*** Opening of Input ***
#[local] Instance laws : ArchiveLaws daemon.
Proof.
  split.
  - intros d id p q H. unfold locate, view, place. by rewrite H.
  - intros d id p q Hq. unfold at_path, node_at, locate, view. rewrite !at_place_spec.
    unfold path_starts_with in Hq. apply andb_true_iff in Hq as [Hr%bool_decide_eq_true Hp%bool_decide_eq_true].
    rewrite Hr. destruct (components p).1; [|done]. intros Hn. apply eq_None_not_Some. intros Hs.
    apply (proj2_sig d _ _ Hp) in Hs. rewrite Hn in Hs. by destruct Hs.
  - intros d id p d' a [= <- <-]. split; [done|]. unfold at_path, node_at, locate, view.
    destruct (at_place d (place p)) as [[]|]; simpl; try done; by eexists.
  - intros d id p d' chunks failed [= <- Hd]. split; [done|].
    unfold at_path, node_at, locate, view.
    destruct (at_place d (place p)) as [[uid mode|f| |]|]; simpl in Hd;
      try (injection Hd as <- <-; by split; intros; simplify_eq).
    destruct ((uid <? 256) && (256 <=? mode) && (mode <? 512))%N eqn:Hb; injection Hd as <- <-.
    + rewrite !andb_true_iff in Hb. destruct Hb as [[Hu%N.ltb_lt Hl%N.leb_le] Hm%N.ltb_lt].
      assert (first_entry_ownership [ascii_of_N uid; ascii_of_N (mode - 256)] = Some (mk_ownership uid mode)) as Ho.
      { unfold first_entry_ownership, first_entry, tar. cbn -[N.add N.land N.sub].
        rewrite !N_ascii_embedding by lia. replace (256 + (mode - 256))%N with mode by lia.
        do 2 f_equal. change 4095%N with (N.ones 12). rewrite N.land_ones. apply N.mod_small.
        change (2 ^ 12)%N with 4096%N. lia. }
      split; [|done]. intros o. cbn [ownership_of app]. rewrite Ho. intros [= <-] n [= <-] _. done.
    + split; [|done]. intros o. done.
  - by intros d id d' a [= <- <-].
  - by intros d id d' a [= <- <-].
  - done.
  - intros d id into es d' ok [[_ ->]|(e & -> & _ & _ & H)]%put_spec l Hl; [done|].
    apply H, Hl. by left.
  - done.
  - intros d id into es d' ok l [[-> ->]|(e & -> & _ & H & _)]%put_spec (e' & He & ->); [by left|right].
    apply list_elem_of_singleton in He as ->. exists e. by split; [left|].
Qed.
Lemma empty_closed : closed ∅.
Proof. intros j k _ [? H]. by rewrite lookup_empty in H. Qed.

Definition with_directory (d : daemon) (path : string) : daemon :=
  (put d "/" [mk_entry path DirectoryEntry 493 0 0 []]).1.

Definition start : daemon := foldl with_directory (exist closed ∅ empty_closed) [EmptyString; "etc"; "home"; "cache"].

Definition plan : IdentityPlan := mk_identity_plan "/home/me" (Some (mk_current_user 100 200 "me" "us")) [].

Definition spec : ContainerSpec :=
  mk_container_spec
    (mk_shared_spec "app" "p-app" "sha256:1" None (Some [mk_bind_mount (VolumeSource "v") "/cache/" None]) None
       (TaskNetwork "net") false None None (Some plan) (mk_network_options None None None None) None
       (mk_container_options None None None None None None None false None None None None None None None None))
    TaskRole ∅ false [].

#[local] Existing Instance lexical_path_clean.

End Small.
Lemma built_id_app log log' name id :
  built_id log name id ∨ built_id log' name id → built_id (log ++ log') name id.
Proof.
  intros [[[spec H] Ht]|[[spec H] Ht]]; (split; [exists spec; apply elem_of_app; auto|]);
    intros tag Hin; apply elem_of_app; auto.
Qed.

Lemma reasoned_app log asked :
  reasoned log →
  (∀ image policy a, Pulled image policy a ∈ asked → may_pull asked image policy) →
  (∀ name spec a, Built name spec a ∈ asked → may_build name spec) →
  (∀ id tag ok, Tagged id tag ok ∈ asked →
     ∃ name spec, Built name spec (Some id) ∈ asked ∧ tag ∈ extra_tags settings name) →
  reasoned (log ++ asked).
Proof.
  intros (Hp & Hb & Ht) Hp' Hb' Ht'. split_and!.
  - intros image policy a [H|H]%elem_of_app; [apply Hp in H as [? Hl]|apply Hp' in H as [? Hl]];
      (split; [done|]); intros Hpol; apply elem_of_app; auto.
  - intros name spec a [H|H]%elem_of_app; eauto.
  - intros id tag ok [H|H]%elem_of_app; [destruct (Ht _ _ _ H) as (n & sp & ? & ?)|destruct (Ht' _ _ _ H) as (n & sp & ? & ?)];
      exists n, sp; rewrite elem_of_app; auto.
Qed.

Lemma NoDup_app_new {A} (l k : list A) x : NoDup l → (k = [] ∨ k = [x] ∧ x ∉ l) → NoDup (l ++ k).
Proof.
  intros Hl [->|[-> Hx]]; [by rewrite app_nil_r|]. apply NoDup_app. split_and!; [done|set_solver|].
  apply NoDup_singleton.
Qed.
*** Close of Input ***
The lines to return are those in the entries above that include "Instance".

→ Response
#[local] Instance laws : ArchiveLaws daemon.
#[local] Existing Instance lexical_path_clean.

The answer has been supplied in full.